The church of Christ is nourished and enriched only by preaching Christ. Preaching “change” to people through syncretistic systems of spirituality doesn’t bring about change. “They are of no value in stopping the indulgence of the flesh,” Paul says (Col. 2:23). Christ and Christ alone is the agent of change in you and in the world, which is what occurs as “the word of the truth, the gospel” is dispensed through Christ’s Word and Spirit. The problem, more often than not, is that we get impatient, so much so that we don’t let grace do its work. “The failure of Christianity to bring forth full fruit,” Alexander Maclaren writes in his commentary on Colossians, “arises solely from the failure of professing Christians to allow its quickening powers to fill their hearts” (33).
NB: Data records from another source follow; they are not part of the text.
Definition executeAsyncNewTx (e : Engine) (ctx : ECtx) (proc : ProcessorDefinition)
    (wfName trName txID : string) : EM unit :=
  if negb (hasExtProc e) then mret tt
  else if negb (hasTxMgr e) then dispatch ctx proc wfName trName txID;; mret tt
  else
    sp ← try (call (xSavepoint ctx txID));
    match sp with
    | inl err => fail (EWrap "savepoint creation failed" err)
    | inr spID =>
        d ← try (dispatch ctx proc wfName trName txID);
        match d with
        | inl err => try (call (xRollbackToSavepoint ctx txID spID));; fail err
        | inr _ =>
            r ← try (call (xReleaseSavepoint ctx txID spID));
            match r with
            | inl err => fail (EWrap "savepoint release failed" err)
            | inr _ => mret tt
            end
        end
    end.

(** ** Transaction segments *)

(** [common.ShieldedCommitWithBudget]: the commit runs detached from the caller's
    cancellation; a failure while its own budget has run out is in doubt. *)
Definition ShieldedCommit (e : Engine) (ctx : ECtx) (tx : string) : EM unit :=
  r ← try (txCommit e (WithoutCancel ctx) tx);
  match r with
  | inr _ => mret tt
  | inl err =>
      let err' := EWrap "commit-before-dispatch: commit TX_pre" (EJoin (ESentinel ErrCommitBeforeDispatchInfra) err) in
      interrupted ← ask (xCommitInterrupted (WithoutCancel ctx));
      fail (if (interrupted : bool) then EJoin (ESentinel ErrCommitInterrupted) err' else err')
  end.

Definition flushAndCommitSegment (e : Engine) (ctx : ECtx) (txID expectedTxID : string) (applyIfMatch : bool) :
    EM unit :=
  opened ← try (call (xStore EntityStoreK ctx));
  match opened with
  | inl err => fail (EWrap "get entity store" (EJoin (ESentinel ErrCommitBeforeDispatchInfra) err))
  | inr _ =>
      saved ← try (if applyIfMatch then compareAndSave ctx expectedTxID else saveEntity ctx);
      match saved with
      | inl err =>
          if applyIfMatch && clientAttributableStoreErr err then fail err
          else fail (EWrap "flush pre-callout state" (EJoin (ESentinel ErrCommitBeforeDispatchInfra) err))
      | inr _ =>
          expired ← ctxErr ctx;
          match expired with
          | Some err => fail (EWrap "context expired before segment commit" (EStore err))
          | None => ShieldedCommit e ctx txID
          end
      end
  end.

Definition beginSegment (e : Engine) (ctx : ECtx) : EM (string * ECtx) :=
  r ← try (txBegin e (WithoutCancel ctx));
  match r with
  | inl err => fail (EWrap "begin TX_post" (EJoin (ESentinel ErrCommitBeforeDispatchInfra) err))
  | inr p => mret p
  end.

Definition commitAndBeginNextSegment (e : Engine) (ctx : ECtx) (txID expectedTxID : string) (applyIfMatch : bool) :
    EM (string * ECtx) :=
  flushAndCommitSegment e ctx txID expectedTxID applyIfMatch;;
  beginSegment e ctx.

(** The current row's transaction id, read outside any transaction. *)
Definition LookupActualTxID (ctx : ECtx) (entityID : string) : EM string :=
  let readCtx := withTx (WithoutCancel ctx) None in
  opened ← try (call (xStore EntityStoreK readCtx));
  match opened with
  | inl _ => mret ""
  | inr _ =>
      row ← try (call (xEntityGet readCtx entityID));
      mret (match row with inr x => m_TransactionID (Meta x) | inl _ => "" end)
  end.
Definition recordAbortForIfMatchConflict (ctx : ECtx) (entryTxID trName expected : string) : EM unit :=
  x ← ent;
  actual ← LookupActualTxID ctx (m_ID (Meta x));
  recordEvent ctx entryTxID (m_State (Meta x)) SMEventTransitionAborted [trName]
    [("reason", "ENTITY_MODIFIED"); ("transitionName", trName); ("expectedTxId", expected); ("actualTxId", actual)].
Much of the syncretism that creeps into the Christian faith is a result of our impatience with the way God’s grace works in us and in others. After all, preaching the gospel of Christ crucified and risen again isn’t a quick fix or a “silver bullet” for all of the world’s ills, ailments, and injustices. We tend to get dissatisfied when we fail to see “change” happen right away, leading us to opt for novelties and gimmicks rather than looking to what is freely offered in Christ.
There is nothing we need to hear that isn’t included in the word of God’s gospel. Only as you hear again what “you have heard before in the word of truth” are you given the full assurance of faith. “Brought to faith by the gospel,” R. C. H. Lenski comments, “by faith we ever hold fast to Christ, the contents of our confidence and trust” (17). Change in our own lives, let alone in the world, doesn’t coincide with wagging fingers or the distribution of lengthy to-do lists. The only message that has the power to change anything is the one that leaves all the work where it belongs — in the nail-scarred hands of the one “in whom we have redemption, the forgiveness of sins” (Col. 1:14). No other religion, theory, or philosophy can bear the weight of saving the world, let alone changing it. Only Christ can because only Christ has, and that’s the best news I’ve ever heard.